(* ===== verification/ComposeDataOp.v ===== *)
(** * ComposeDataOp: several data operators behind one interface

    [hybm/csrc/data_operation/host/hybm_compose_data_op.h, .cpp] and the operator over
    shared memory, [hybm_data_op_host_shm.h, .cpp].  The other operators (SDMA, RDMA of the
    device and of the host) are called, with arbitrary answers.  The tag manager is shared
    with the entity and given to each operation as it is at that moment. *)
From stdpp Require Import gmap.
From S2P Require Import Prelude MessagePacker VaManager SegmentWorld ConnSegment EntityTag Entity.
Local Open Scope list_scope.

(** [hostRdmaDataOperator_] holds the operator of the host, which may be the one over shared
    memory. *)
Record ComposeOp := mkOp { sdmaDataOperator_ : bool; devRdmaDataOperator_ : bool; hostRdmaDataOperator_ : option part }.
Definition no_operators : ComposeOp := mkOp false false None.
Implicit Types c : ComposeOp.
Abbreviation OM A := (SM ComposeOp A).

(** The operators for two ranks in order of preference, with the type they are used for. *)
Definition operator_for (opTypes : Z) (c : ComposeOp) (op : Z) : list (Z * part) :=
  if negb (has opTypes op) then [] else
  if op =? HYBM_DOP_TYPE_SDMA then (if sdmaDataOperator_ c then [(op, SdmaOperator)] else []) else
  if op =? HYBM_DOP_TYPE_DEVICE_RDMA then (if devRdmaDataOperator_ c then [(op, DevRdmaOperator)] else []) else
  match hostRdmaDataOperator_ c with Some p => [(op, p)] | None => [] end.
Definition priority : list Z :=
  [HYBM_DOP_TYPE_SDMA; HYBM_DOP_TYPE_DEVICE_RDMA; HYBM_DOP_TYPE_HOST_RDMA; HYBM_DOP_TYPE_HOST_URMA; HYBM_DOP_TYPE_HOST_TCP; HYBM_DOP_TYPE_HOST_SHM].
Definition GetPrioritedDataOperators (tags : HybmEntityTagInfo) (srcRank destRank : Z) c : list (Z * part) :=
  concat (operator_for (GetRank2RankOpType srcRank destRank tags) c <$> priority).
Definition AllSupportSdma (tags : HybmEntityTagInfo) (groups : list (Z * Z * list Z)) c : bool :=
  sdmaDataOperator_ c && forallb (fun g : Z * Z * list Z => has (GetRank2RankOpType g.1.1 g.1.2 tags) HYBM_DOP_TYPE_SDMA) groups.

Section operators.
Context {OS : Os}.

Definition init_operator (p : part) (set : ComposeOp -> ComposeOp) (clear : ComposeOp -> ComposeOp) : OM Z :=
  _ ← upd set;
  a ← sys (Via p DataOpInitialize);
  _ ← (if negb (ret a =? BM_OK) then upd clear else mret tt);
  mret (ret a).
Definition op_Initialize (o : hybm_options) : OM Z :=
  if bmType o =? HYBM_TYPE_AI_CORE_INITIATE then mret BM_OK else
  s ← (if has (bmDataOpType o) HYBM_DOP_TYPE_SDMA then
         init_operator SdmaOperator (fun c => mkOp true (devRdmaDataOperator_ c) (hostRdmaDataOperator_ c))
           (fun c => mkOp false (devRdmaDataOperator_ c) (hostRdmaDataOperator_ c))
       else mret BM_OK);
  if negb (s =? BM_OK) then mret s else
  d ← (if has (bmDataOpType o) HYBM_DOP_TYPE_DEVICE_RDMA then
         init_operator DevRdmaOperator (fun c => mkOp (sdmaDataOperator_ c) true (hostRdmaDataOperator_ c))
           (fun c => mkOp false false (hostRdmaDataOperator_ c))
       else mret BM_OK);
  if negb (d =? BM_OK) then mret d else
  h ← (if has (bmDataOpType o) host_flags then
         init_operator HostRdmaOperator (fun c => mkOp (sdmaDataOperator_ c) (devRdmaDataOperator_ c) (Some HostRdmaOperator)) (fun _ => no_operators)
       else mret BM_OK);
  if negb (h =? BM_OK) then mret h else
  if has (bmDataOpType o) HYBM_DOP_TYPE_HOST_SHM then
    init_operator HostShmOperator (fun c => mkOp (sdmaDataOperator_ c) (devRdmaDataOperator_ c) (Some HostShmOperator)) (fun _ => no_operators)
  else mret BM_OK.
Definition op_UnInitialize : OM unit :=
  c ← gets id;
  _ ← (match hostRdmaDataOperator_ c with Some p => _ ← sys (Via p DataOpUnInitialize); mret tt | None => mret tt end);
  _ ← (if devRdmaDataOperator_ c then _ ← sys (Via DevRdmaOperator DataOpUnInitialize); mret tt else mret tt);
  _ ← (if sdmaDataOperator_ c then _ ← sys (Via SdmaOperator DataOpUnInitialize); mret tt else mret tt);
  upd (fun _ => no_operators).

(** One after the other until one succeeds; [result] is the last answer. *)
Fixpoint try_operators (call : call) (ops : list (Z * part)) (result : Z) : OM Z :=
  match ops with
  | [] => mret result
  | op :: ops => a ← sys (Via op.2 call); if ret a =? BM_OK then mret BM_OK else try_operators call ops (ret a)
  end.
Definition op_DataCopy (tags : HybmEntityTagInfo) (src dest size direction srcRank destRank : Z) : OM Z :=
  ops ← gets (GetPrioritedDataOperators tags srcRank destRank);
  match ops with [] => mret BM_INVALID_PARAM | _ => try_operators (DataCopy src dest size direction srcRank destRank) ops BM_ERROR end.
Definition op_DataCopyAsync (tags : HybmEntityTagInfo) (src dest size direction srcRank destRank : Z) : OM Z :=
  ops ← gets (GetPrioritedDataOperators tags srcRank destRank);
  match ops with [] => mret BM_INVALID_PARAM | _ => try_operators (DataCopyAsync src dest size direction srcRank destRank) ops BM_ERROR end.

(** The copies at some positions of the batch. *)
Definition copies_at (copies : list (Z * Z * Z)) (indices : list Z) : list (Z * Z * Z) := (fun i => copies !!! Z.to_nat i) <$> indices.
Fixpoint copy_groups (tags : HybmEntityTagInfo) (copies : list (Z * Z * Z)) (direction : Z) (groups : list (Z * Z * list Z)) : OM Z :=
  match groups with
  | [] => mret BM_OK
  | (srcRank, destRank, indices) :: groups =>
      ops ← gets (GetPrioritedDataOperators tags srcRank destRank);
      match ops with
      | [] => mret BM_INVALID_PARAM
      | op :: _ =>
          a ← sys (Via op.2 (GroupCopy direction srcRank destRank (copies_at copies indices)));
          if negb (ret a =? BM_OK) then mret (ret a) else copy_groups tags copies direction groups
      end
  end.
Definition op_BatchDataCopy (tags : HybmEntityTagInfo) (copies : list (Z * Z * Z)) (direction : Z) (groups : list (Z * Z * list Z)) : OM Z :=
  s ← gets (AllSupportSdma tags groups);
  if s : bool then a ← sys (Via SdmaOperator (MixedCopy direction copies)); mret (ret a)
  else copy_groups tags copies direction groups.
Definition op_QuantCopy : OM Z :=
  s ← gets sdmaDataOperator_;
  if negb s then mret BM_ERROR else a ← sys (Via SdmaOperator DataOpQuantCopy); mret (ret a).
(** Only the SDMA operator is waited for. *)
Definition op_Wait : OM Z :=
  s ← gets sdmaDataOperator_;
  if negb s then mret BM_ERROR else a ← sys (Via SdmaOperator DataOpWait); mret (ret a).

(** ** The operator over shared memory; its state is whether it is initialised *)
Definition ACL_MEMCPY_HOST_TO_HOST : Z := 0.
Definition ACL_MEMCPY_HOST_TO_DEVICE : Z := 1.
Definition ACL_MEMCPY_DEVICE_TO_HOST : Z := 2.
(** The kind of copy for a direction; the directions with device memory of the space are refused. *)
Definition memcpy_kind (direction : Z) : option Z :=
  if (direction =? 0) || (direction =? 6) || (direction =? 4) then Some ACL_MEMCPY_HOST_TO_HOST else
  if direction =? 2 then Some ACL_MEMCPY_DEVICE_TO_HOST else
  if direction =? 7 then Some ACL_MEMCPY_HOST_TO_DEVICE else None.
Definition IsSupportedDirection (direction : Z) : bool := match memcpy_kind direction with Some _ => true | None => false end.
Definition shmop_Initialize : SM bool Z := _ ← upd (fun _ => true); mret BM_OK.
Definition shmop_UnInitialize : SM bool unit := upd (fun _ => false).
Definition shmop_DataCopy (src dest size direction : Z) : SM bool Z :=
  inited ← gets id;
  if negb inited then mret BM_NOT_INITIALIZED else
  match memcpy_kind direction with
  | None => mret BM_INVALID_PARAM
  | Some kind => a ← sys (Memcpy dest src size kind); mret (ret a)
  end.
Definition shmop_DataCopyAsync : SM bool Z := inited ← gets id; mret (if negb inited then BM_NOT_INITIALIZED else BM_ERROR).
Fixpoint memcpy_all (kind : Z) (copies : list (Z * Z * Z)) : SM bool Z :=
  match copies with
  | [] => mret BM_OK
  | (src, dest, size) :: copies => a ← sys (Memcpy dest src size kind); if negb (ret a =? BM_OK) then mret (ret a) else memcpy_all kind copies
  end.
Definition shmop_BatchDataCopy (copies : list (Z * Z * Z)) (direction : Z) : SM bool Z :=
  inited ← gets id;
  if negb inited then mret BM_NOT_INITIALIZED else
  match memcpy_kind direction with None => mret BM_INVALID_PARAM | Some kind => memcpy_all kind copies end.
Definition shmop_Wait : SM bool Z := inited ← gets id; mret (if negb inited then BM_NOT_INITIALIZED else BM_OK).
End operators.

— Activity —
Copy every line from the records that holds the string "clear".

— Response area —
Definition init_operator (p : part) (set : ComposeOp -> ComposeOp) (clear : ComposeOp -> ComposeOp) : OM Z :=
  _ ← (if negb (ret a =? BM_OK) then upd clear else mret tt);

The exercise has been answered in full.